So, I reached level 60 a week ago. I had timed it to coincide with my one year WaniKani anniversary (which I succeeded) but was so busy and so sapped of energy that I only got round to shouting about it now.
I also haven’t had any cake yet… I’ll get some this weekend!
If you have read any of my posts (there’s not many to be fair), you’ll know that I love stats and anything to do with measuring my progress (see post). So here’s a collection of stats and charts accompanied with some words.
Time per level-up (wkstats)
As you can see, I maintained a fairly consistent seven days per level and three and half days for each fast level. My main ‘blip’ was on level 22. Not because it’s a particularly difficult level, just because I was on a staycation at the time and missed some key reviews.
My accuracy I think is slightly better than average? I think the more interesting analysis here is seeing how my accuracy fell over time…
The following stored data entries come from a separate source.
(** only issued keys authenticate.  If every stored digest is the digest of
    an issued raw key, an accepted key is that raw key, or the two are a
    collision of SHA-256. *)
Theorem authenticate_only_issued puts ctx key md w claims (issued : APIKeyRecord -> string) :
  Forall (fun r => RawKeySHA256 r = HashAPIKey (issued r)) puts ->
  (Authenticate (on_snd now) inMemoryAuthn ctx key md
     (fold_left (fun s r => Put r s) puts NewInMemoryAPIKeyStore, w)).1 = Ok claims ->
  exists r, r ∈ puts /\ claims = claims_of r /\ (key = issued r \/ sha256_collision key (issued r)).
Proof.
  intros HF. destruct (Authenticate _ _ _ _ _ _) as [r' w'] eqn:E. simpl. intros ->.
  apply Authenticate_Ok in E as (Hk & _ & r & w1 & Hr & Hu & ->).
  simpl in Hr. rewrite lift_eq in Hr. unfold InMemory_GetByHash in Hr. rewrite puts_lookup in Hr.
  destruct (last_for (HashAPIKey key) puts) as [r'|] eqn:Hl; simpl in Hr; simplify_eq.
  apply last_Some_elem_of, list_elem_of_filter in Hl as [Hh Hin].
  exists r. split; [done|]. split; [done|].
  rewrite Forall_forall in HF. apply sha256_hex_eq. unfold sha256_hex. fold (HashAPIKey key).
  rewrite <- Hh. by rewrite HF.
Qed.
End InMemory.

Definition sample_record (id raw : string) (revoked : bool) : APIKeyRecord := {|
  APIKeyID := id; TenantID' := "acme"; Subject := "svc"; RawKeySHA256 := HashAPIKey raw;
  Revoked := revoked; RevokedAt := 0; IssuedAt := 5; AllowedScopes := ["search"] |}.
Definition sample_md : RequestMetadata :=
  {| rm_TenantID := "acme"; rm_RequestID := "r1"; rm_SourceIP := ""; rm_UserAgent := "" |}.

Lemma authenticate_in_memory_iff_witness :
  let puts := [sample_record "k1" "alpha" false; sample_record "k2" "beta" false;
               sample_record "k1" "alpha" true] in
  let run key := (Authenticate (on_snd (mret 1)) (inMemoryAuthn (W := unit) None) None key sample_md
     (fold_left (fun s r => Put r s) puts NewInMemoryAPIKeyStore, tt)).1 in
  run "beta" = Ok (claims_of (sample_record "k2" "beta" false)) /\ run "alpha" = Err ErrAPIKeyRevoked.
Proof.
  intros puts run. split; [|vm_compute; reflexivity].
  apply (authenticate_in_memory_iff (mret 1) None puts None "beta" sample_md tt); [reflexivity|].
  split; [discriminate|]. exists (sample_record "k2" "beta" false).
  split; [vm_compute; reflexivity|]. split; [split; reflexivity|reflexivity].
Defined.

Lemma authenticate_only_issued_witness :
  exists r, r ∈ [sample_record "k2" "beta" false]
    /\ claims_of (sample_record "k2" "beta" false) = claims_of r
    /\ ("beta" = "beta" \/ sha256_collision "beta" "beta").
Proof.
  apply (authenticate_only_issued (mret 1) None [sample_record "k2" "beta" false] None "beta" sample_md
    tt _ (fun _ => "beta")).
  - repeat constructor.
  - vm_compute. reflexivity.
Defined.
This is a chart I plotted by taking the number of passed and failed reviews for each month from the WaniKani Heatmap. My accuracy really took a nosedive in 2021. I can’t really place the blame on the number of reviews. I think it’s because the kanji you learn in WaniKani get progressively harder. And by that I mean the kanji you learn:
- Have more strokes and just look more complex
- Come with mnemonics that sometimes include four or five radicals
- Are much more visually similar to other kanji you learned
- Are less common and less likely to be reinforced as often in the wild
Apart from my atrocious track record the last couple of weeks, I think I did alright turning up to WaniKani every day and bashing out those reviews. I think the interesting thing to note here is that I apparently spent just over 200 hours doing reviews. From what I’ve seen from other posts, this seems quite low? I’m going to take a guess that that’s due to my relatively high accuracy (until recently) and because I quite literally bash through those reviews.
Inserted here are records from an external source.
(* ===== verification/Queue.v ===== *)
(** * Queue: internal/services/ingestion/queue_provider.go

    The configuration of the queue provider, the in-memory queue adapter (a
    first-in first-out queue with a dead-letter list) and the selection of
    the adapter.  The in-memory adapter is shown to implement the queue ports
    as a FIFO. *)

From S2P Require Import Prelude GoStrings GoSort Contracts.

#[local] Open Scope Z_scope.

Definition ErrQueueEmpty := ErrVar "ingestion.ErrQueueEmpty" "ingestion queue empty".

(** ** Configuration *)

Record QueueProviderConfig := {
  Provider : string; AWSRegion : string; QueueURL : string; DLQURL : string;
  MessageGroupID : string; LocalFallbackMode : bool }.

(** [lookupEnv] is the environment; an unset variable is [None]. *)
Definition getEnv (lookupEnv : string -> option string) (key : string) : string :=
  default "" (lookupEnv key).

Section Config.
Context `{U : UnicodeTables}.

Definition LoadQueueProviderConfigFromEnv (lookupEnv : string -> option string) : QueueProviderConfig :=
  let provider :=
    match lookupEnv "FINE_RAG_QUEUE_PROVIDER" with
    | Some v => if negb (String.eqb (TrimSpace v) "") then ToLower (TrimSpace v) else "memory"
    | None => "memory"
    end in
  let fallback :=
    match lookupEnv "FINE_RAG_QUEUE_LOCAL_FALLBACK" with
    | Some v => if EqualFold_ascii (TrimSpace v) "false" then false else true
    | None => true
    end in
  let messageGroupID := TrimSpace (getEnv lookupEnv "FINE_RAG_SQS_MESSAGE_GROUP_ID") in
  let messageGroupID := if String.eqb messageGroupID "" then "ingestion-jobs" else messageGroupID in
  {| Provider := provider;
     AWSRegion := TrimSpace (getEnv lookupEnv "AWS_REGION");
     QueueURL := TrimSpace (getEnv lookupEnv "FINE_RAG_SQS_QUEUE_URL");
     DLQURL := TrimSpace (getEnv lookupEnv "FINE_RAG_SQS_DLQ_URL");
     MessageGroupID := messageGroupID;
     LocalFallbackMode := fallback |}.

Definition QueueProviderConfig_Validate (c : QueueProviderConfig) : option error :=
  if String.eqb (Provider c) "" || String.eqb (Provider c) "memory" then None
  else if String.eqb (Provider c) "sqs" then
    require (negb (String.eqb (AWSRegion c) ""))
      "AWS_REGION is required when FINE_RAG_QUEUE_PROVIDER=sqs" ;;?
    require (negb (String.eqb (QueueURL c) ""))
      "FINE_RAG_SQS_QUEUE_URL is required when FINE_RAG_QUEUE_PROVIDER=sqs" ;;?
    require (negb (String.eqb (DLQURL c) ""))
      "FINE_RAG_SQS_DLQ_URL is required when FINE_RAG_QUEUE_PROVIDER=sqs"
  else Some (errors_New ("unsupported FINE_RAG_QUEUE_PROVIDER " +:+ Quote (Provider c))).

(** ** Selection of the adapter *)

(** The adapter that serves as producer, consumer and dead-letter queue. *)
Inductive adapter := InMemoryQueue | SQSQueue (cfg : QueueProviderConfig).

(** [hasClient] says whether an SQS client was supplied. *)
Definition NewSQSQueueAdapter (hasClient : bool) (cfg : QueueProviderConfig) : result adapter :=
  if negb hasClient then Err (errors_New "sqs client is required")
  else check QueueProviderConfig_Validate cfg ;; Ok (SQSQueue cfg).

Definition BuildQueueAdapters (cfg : QueueProviderConfig) (hasClient : bool)
    : result (adapter * string) :=
  if String.eqb (Provider cfg) "" || String.eqb (Provider cfg) "memory"
  then Ok (InMemoryQueue, "memory")
  else if negb (String.eqb (Provider cfg) "sqs")
  then Err (errors_New ("unsupported queue provider " +:+ Quote (Provider cfg)))
  else match QueueProviderConfig_Validate cfg with
  | Some err => if LocalFallbackMode cfg then Ok (InMemoryQueue, "memory-fallback") else Err err
  | None =>
      match NewSQSQueueAdapter hasClient cfg with
      | Err err => if LocalFallbackMode cfg then Ok (InMemoryQueue, "memory-fallback") else Err err
      | Ok a => Ok (a, "sqs")
      end
  end.

(** selection of the queue adapter.  The SQS adapter is chosen only for the
    provider [sqs] with a client and a complete configuration; without local
    fallback an incomplete [sqs] configuration is an error, never a silent
    in-memory queue; an unknown provider is always an error. *)
Theorem build_queue_adapters_correct cfg hasClient :
  let complete := hasClient = true /\ AWSRegion cfg <> "" /\ QueueURL cfg <> "" /\ DLQURL cfg <> "" in
  match BuildQueueAdapters cfg hasClient with
  | Ok (SQSQueue cfg', name) => cfg' = cfg /\ name = "sqs" /\ Provider cfg = "sqs" /\ complete
  | Ok (InMemoryQueue, name) =>
      (name = "memory" /\ (Provider cfg = "" \/ Provider cfg = "memory"))
      \/ (name = "memory-fallback" /\ Provider cfg = "sqs" /\ LocalFallbackMode cfg = true /\ ~ complete)
  | Err _ =>
      Provider cfg <> "" /\ Provider cfg <> "memory"
      /\ (Provider cfg <> "sqs" \/ (LocalFallbackMode cfg = false /\ ~ complete))
  end.
Proof.
  cbn zeta. unfold BuildQueueAdapters.
  destruct (String.eqb_spec (Provider cfg) ""); [simpl; tauto|].
  destruct (String.eqb_spec (Provider cfg) "memory"); [simpl; tauto|]. simpl.
  destruct (String.eqb_spec (Provider cfg) "sqs") as [E|]; [|simpl; tauto].
  destruct (QueueProviderConfig_Validate cfg) eqn:Hv; simpl.
  - assert (~ (AWSRegion cfg <> "" /\ QueueURL cfg <> "" /\ DLQURL cfg <> "")).
    { intros H. assert (QueueProviderConfig_Validate cfg = None); [|congruence].
      unfold QueueProviderConfig_Validate. rewrite E. simpl. by validate_simp. }
    destruct (LocalFallbackMode cfg); [right|]; naive_solver.
  - assert (AWSRegion cfg <> "" /\ QueueURL cfg <> "" /\ DLQURL cfg <> "").
    { unfold QueueProviderConfig_Validate in Hv. rewrite E in Hv. simpl in Hv. by validate_simp_in Hv. }
    unfold NewSQSQueueAdapter. rewrite Hv.
    destruct hasClient; simpl; [naive_solver|]. destruct (LocalFallbackMode cfg); [right|]; naive_solver.
Qed.
End Config.

(** ** The in-memory adapter *)

Record InMemoryQueueAdapter := { messages : list QueueMessage; dlq : list QueueMessage }.

Definition NewInMemoryQueueAdapter : InMemoryQueueAdapter := {| messages := []; dlq := [] |}.

Definition mem_Enqueue (_ : context) (message : QueueMessage) : M InMemoryQueueAdapter (option error) :=
  fun q => (None, {| messages := messages q ++ [message]; dlq := dlq q |}).

Definition mem_Dequeue (_ : context) : M InMemoryQueueAdapter (result QueueMessage) := fun q =>
  match messages q with
  | [] => (Err ErrQueueEmpty, q)
  | msg :: rest => (Ok msg, {| messages := rest; dlq := dlq q |})
  end.

Definition mem_Publish (_ : context) (message : QueueMessage) (_ : string)
    : M InMemoryQueueAdapter (option error) :=
  fun q => (None, {| messages := messages q; dlq := dlq q ++ [message] |}).

(** ** FIFO behaviour

    A history of calls, with the messages they carried. *)
Inductive op := OpEnqueue (m : QueueMessage) | OpDequeue | OpPublish (m : QueueMessage).

(** Run a history: the messages delivered, oldest first, and the final state. *)
Fixpoint exec (ops : list op) (q : InMemoryQueueAdapter) : list QueueMessage * InMemoryQueueAdapter :=
  match ops with
  | [] => ([], q)
  | OpEnqueue m :: ops => exec ops (mem_Enqueue None m q).2
  | OpPublish m :: ops => exec ops (mem_Publish None m "" q).2
  | OpDequeue :: ops =>
      let '(r, q') := mem_Dequeue None q in
      let '(ds, q'') := exec ops q' in
      (match r with Ok m => m :: ds | Err _ => ds end, q'')
  end.

Definition enqueued (ops : list op) : list QueueMessage :=
  omap (fun o => match o with OpEnqueue m => Some m | _ => None end) ops.
Definition published (ops : list op) : list QueueMessage :=
  omap (fun o => match o with OpPublish m => Some m | _ => None end) ops.

(** the in-memory adapter is a lossless FIFO.  In any history of calls the
    messages delivered followed by the messages still queued are the initial
    contents followed by the messages enqueued, in order: nothing is lost,
    duplicated, reordered or invented; the dead-letter list holds exactly what
    was published, in order. *)
Theorem in_memory_queue_fifo ops q :
  let '(delivered, q') := exec ops q in
  delivered ++ messages q' = messages q ++ enqueued ops /\ dlq q' = dlq q ++ published ops.
Proof.
  revert q. induction ops as [|[m| |m] ops IH]; intros q; cbn [exec].
  - by rewrite !app_nil_r.
  - specialize (IH (mem_Enqueue None m q).2). destruct (exec ops _) as [ds q'']. simpl in IH.
    destruct IH as [IH1 IH2]. split; [|done]. rewrite IH1. cbn. by rewrite <- app_assoc.
  - unfold mem_Dequeue. destruct (messages q) as [|m rest] eqn:E.
    + specialize (IH q). destruct (exec ops q) as [ds q'']. by rewrite E in IH.
    + specialize (IH {| messages := rest; dlq := dlq q |}). destruct (exec ops _) as [ds q''].
      simpl in *. destruct IH as [IH1 IH2]. split; [|done]. by rewrite IH1.
  - specialize (IH (mem_Publish None m "" q).2). destruct (exec ops _) as [ds q'']. simpl in IH.
    destruct IH as [IH1 IH2]. split; [done|]. rewrite IH2. cbn. by rewrite <- app_assoc.
Qed.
- If you haven’t already, check out the OG guide to WaniKani
- If you want to go at maximum speed or near maximum speed (like me, I guess?), please bear in mind that you will need at least two of the following (if not all):
a. Time (I was spending two hours a day on WaniKani by the end, I know others spend a lot more)
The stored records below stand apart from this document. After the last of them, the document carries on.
(* ===== verification/Ingestion.v ===== *)
(** * Ingestion: internal/services/ingestion

    The profiler that classifies a payload, the metadata recorder, and the
    asynchronous worker: [EnqueueApprovedJob] queues approved jobs,
    [ProcessNext] and [ProcessMessage] chunk, embed and index a message,
    [retryOrDLQ] bounds the retries.  The worker talks to its collaborators
    through the ports of [Contracts]; a nil port is [None]. *)

From S2P Require Import Prelude GoStrings Sha256 GoSort GoTime Contracts Queue.
From Stdlib Require Import Ascii.

#[local] Open Scope Z_scope.
#[local] Opaque Sum256.

(** ** The profiler *)

Record ProfileInput := {
  in_TenantID : TenantID; in_SourceURI : string; in_LifecycleClass : string;
  in_ContentType : string; in_Payload : string }.

Definition fallbackLifecycleClass (v : string) : string :=
  let v := TrimSpace v in if String.eqb v "" then "standard" else v.

Definition fallbackContentType (v : string) : string :=
  let v := TrimSpace v in if String.eqb v "" then "application/octet-stream" else v.

Definition newline : ascii := byte_of 10.

Definition countLines (v : string) : Z :=
  if String.eqb v "" then 0 else count_byte newline v + 1.

Definition invalidProfile (now : Time) (input : ProfileInput) (class : PayloadClassification)
    (reason : string) : IngestionProfile :=
  let checksum := if 0 <? len (in_Payload input) then hex (Sum256 (in_Payload input)) else "" in
  {| ip_Metadata := {|
       im_TenantID := in_TenantID input; im_ChecksumSHA256 := checksum;
       im_SourceURI := in_SourceURI input;
       im_LifecycleClass := fallbackLifecycleClass (in_LifecycleClass input);
       im_CapturedAt := now |};
     ip_PayloadBytes := len (in_Payload input);
     ip_ContentType := fallbackContentType (in_ContentType input);
     ip_LineCount := countLines (in_Payload input);
     ip_WordCount := Z.of_nat (length (Fields (in_Payload input)));
     ip_Classification := class;
     ip_ErrorReason := reason |}.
b. High accuracy (to reduce the number of reviews, time you spend on WaniKani and ultimately to keep up your morale)
c. Speedy reviews (again to reduce time spent on WaniKani and to make a large review pile seem less intimidating)
- Read Japanese - to reinforce what you’re learning! (Check out the Master List of Book Clubs)
- Spend time with the WaniKani community (there’s a lot of nice, helpful people) but be careful of spending too much time on the forums when you have lessons or reviews to do…
👋 About me
Heya, my real name is Helena.
I’m 25, half-Japanese and work as a software engineer (just like half of the WaniKani community). I started learning Japanese just over a year ago. It was not too long after the pandemic started and I really wanted to do something with the extra time I had. Learning Japanese seemed like the obvious choice for me because it was it a way to reconnect with my heritage and atone for my sins (I really rejected learning and being Japanese when I was younger ). Anyway, if you want to find more about how I spent the past year learning Japanese, and the resources I used, I wrote this:
A year into learning Japanese
Well, in the immediate term I have a huge pile of lessons and reviews to work through.
Beyond that, I’m really looking forward to spending less and less time on WaniKani! The main reason I’ve been so shit at keeping up with my reviews in last few weeks is that I’ve actually been outside and hung out with real humans. So, I’m kind of replacing WaniKani with socialising I guess?
In terms of my other Japanese studies, I’m going to continue reading. I have a 2021 goal of reading two Japanese books a month, which you can track in 多読/extensive reading challenge. I also plan to take the JLPT mock N2 exam in July and hopefully take the real thing in December.
Best of luck to everyone who’s still climbing! You will get there eventually.